____ Available records
Definition old_enough (cut : Z) (rule : Rule) (claim : ClaimRecord) : bool :=
  negb (bool_decide (rule = NewestAged))
  || (cr_accepted_at_unix_ms claim <? sat_sub cut LOCAL_KIND_MIN_AGE_MS)%Z.

(** The drops one slot's rule marks. *)
Definition mark_slot (sealed : SealedSet) (dropped : list bool) (slot : slot_key * list nat)
    : list bool :=
  let cut := ss_cut_unix_ms sealed in
  let keep := rule_keep cut (closed_requests sealed) slot.1 (slot_claims sealed slot.2) in
  fold_left (λ dropped e,
    if negb (bool_decide (e.1 ∈ keep))
       && is_some_and (claim_at sealed e.2) (old_enough cut slot.1.1)
    then <[e.2 := true]> dropped else dropped) (enumerate slot.2) dropped.

(** The claims others read by ID: cited as evidence, or pinned as a mission run's input. *)
Definition cited (sealed : SealedSet) : list string :=
  flat_map (λ c,
    let body := cr_body (sl_claim c) in
    omap as_str (default [] (get "evidence" body ≫= as_array))
    ++ (if str_eqb (cr_kind (sl_claim c)) "mission-run.created"
        then match pointer2 "fields" "inputs" body with
             | Some (Object inputs) => omap (λ i, get "claim_id" i.2 ≫= as_str) inputs
             | _ => []
             end
        else [])) (ss_claims sealed).

(** [newest_envelope]: each writer's greatest sequence. *)
Definition newest_envelope (sealed : SealedSet) : gmap string Z :=
  fold_left (λ newest e,
    <[ek_writer (se_key e) := Z.max (default 0%Z (newest !! ek_writer (se_key e)))
                                 (ek_sequence (se_key e))]> newest) (ss_envelopes sealed) ∅.

Definition guarded (sealed : SealedSet) (c : SealedClaim) : bool :=
  let claim := sl_claim c in
  is_some_and (cr_actor claim) (starts_with "person/")
  || negb (is_some_and (registry (cr_kind claim))
             (λ spec, bool_decide (spec_cardinality spec = Append)
                      || bool_decide (spec_cardinality spec = StateTransition)))
  || negb (sl_valid c)
  || sl_protected c
  || (1 <? occurrences sealed (cr_id claim))
  || bool_decide (cr_id claim ∈ cited sealed)
  || bool_decide (newest_envelope sealed !! ek_writer (sl_envelope c) = Some (ek_sequence (sl_envelope c))).

Definition guard_drops (sealed : SealedSet) (dropped : list bool) : list bool :=
  fold_left (λ dropped e, if guarded sealed e.2 then <[e.1 := false]> dropped else dropped)
    (enumerate (ss_claims sealed)) dropped.

Definition is_dropped (dropped : list bool) (i : nat) : bool := default false (dropped !! i).

(** The newest-first walk of one slot: unwitnessed drops are kept back. *)
Fixpoint witness_slot (sealed : SealedSet) (members : list nat) (later : gset string)
    (later_claims : nat) (dropped : list bool) (changed : bool) : list bool * bool :=
  match members with
  | [] => (dropped, changed)
  | i :: rest =>
      match claim_at sealed i with
      | None => witness_slot sealed rest later later_claims dropped changed
      | Some claim =>
          let keep_back := is_dropped dropped i && negb (witnessed claim later later_claims) in
          let dropped' := if keep_back then <[i := false]> dropped else dropped in
          let changed' := changed || keep_back in
          if is_dropped dropped' i
          then witness_slot sealed rest later later_claims dropped' changed'
          else witness_slot sealed rest (list_to_set (field_names claim) ∪ later) (S later_claims)
                 dropped' changed'
      end
  end.

Definition keep_all (members : list nat) (dropped : list bool) : list bool :=
  fold_left (λ dropped i, <[i := false]> dropped) members dropped.

(** A group that may be dropped only whole. *)
Definition whole_group (acc : list bool * bool) (members : list nat) : list bool * bool :=
  let '(dropped, changed) := acc in
  if existsb (is_dropped dropped) members && existsb (λ i, negb (is_dropped dropped i)) members
  then (keep_all members dropped, true) else acc.

(** An envelope with records that are not among the sealed claims is not dropped. *)
Definition whole_records (records : EnvelopeKey → option nat) (acc : list bool * bool)
    (entry : EnvelopeKey * list nat) : list bool * bool :=
  let '(dropped, changed) := acc in
  if negb (bool_decide (records entry.1 = Some (length entry.2)))
     && existsb (is_dropped dropped) entry.2
  then (keep_all entry.2 dropped, true) else acc.

Definition operations_of (sealed : SealedSet) : list (string * list nat) :=
  bt_group String.compare (λ i, claim_at sealed i ≫= cr_operation_id)
    (seq 0 (length (ss_claims sealed))).

Definition envelope_claims_of (sealed : SealedSet) : list (EnvelopeKey * list nat) :=
  bt_group EnvelopeKey_compare (λ i, sl_envelope <$> (ss_claims sealed !! i))
    (seq 0 (length (ss_claims sealed))).

(** Collecting into a map keeps the last value of a key. *)
Definition records_of (sealed : SealedSet) (key : EnvelopeKey) : option nat :=
  se_records <$> last (List.filter (λ e, bool_decide (se_key e = key)) (ss_envelopes sealed)).

(** One turn of the loop: what is dropped after it, and whether it kept anything back. *)
Definition sweep (sealed : SealedSet) (dropped : list bool) : list bool * bool :=
  let witness acc slot := witness_slot sealed (reverse slot.2) ∅ 0 acc.1 acc.2 in
  let acc := fold_left witness (slots_of sealed) (dropped, false) in
  let acc := fold_left whole_group
               (map snd (operations_of sealed) ++ map snd (envelope_claims_of sealed)) acc in
  fold_left (whole_records (records_of sealed)) (envelope_claims_of sealed) acc.

(** The loop, with the turns it may take. *)
Fixpoint settle (turns : nat) (sealed : SealedSet) (dropped : list bool) : list bool :=
  match turns with
  | O => dropped
  | S turns' =>
      let '(dropped', changed) := sweep sealed dropped in
      if changed then settle turns' sealed dropped' else dropped'
  end.

(** What the rules and the guards drop before the loop, and what is dropped after it. *)
Definition marked_drops (sealed : SealedSet) : list bool :=
  guard_drops sealed
    (fold_left (mark_slot sealed) (slots_of sealed) (replicate (length (ss_claims sealed)) false)).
________
== Your goal ==
Once you reach the line with "(λ spec, bool_decide" in the data above, copy it and every line after it exactly, up to and including the line with "claim ∈ cited sealed)".

== Result ==
             (λ spec, bool_decide (spec_cardinality spec = Append)
                      || bool_decide (spec_cardinality spec = StateTransition)))
  || negb (sl_valid c)
  || sl_protected c
  || (1 <? occurrences sealed (cr_id claim))
  || bool_decide (cr_id claim ∈ cited sealed)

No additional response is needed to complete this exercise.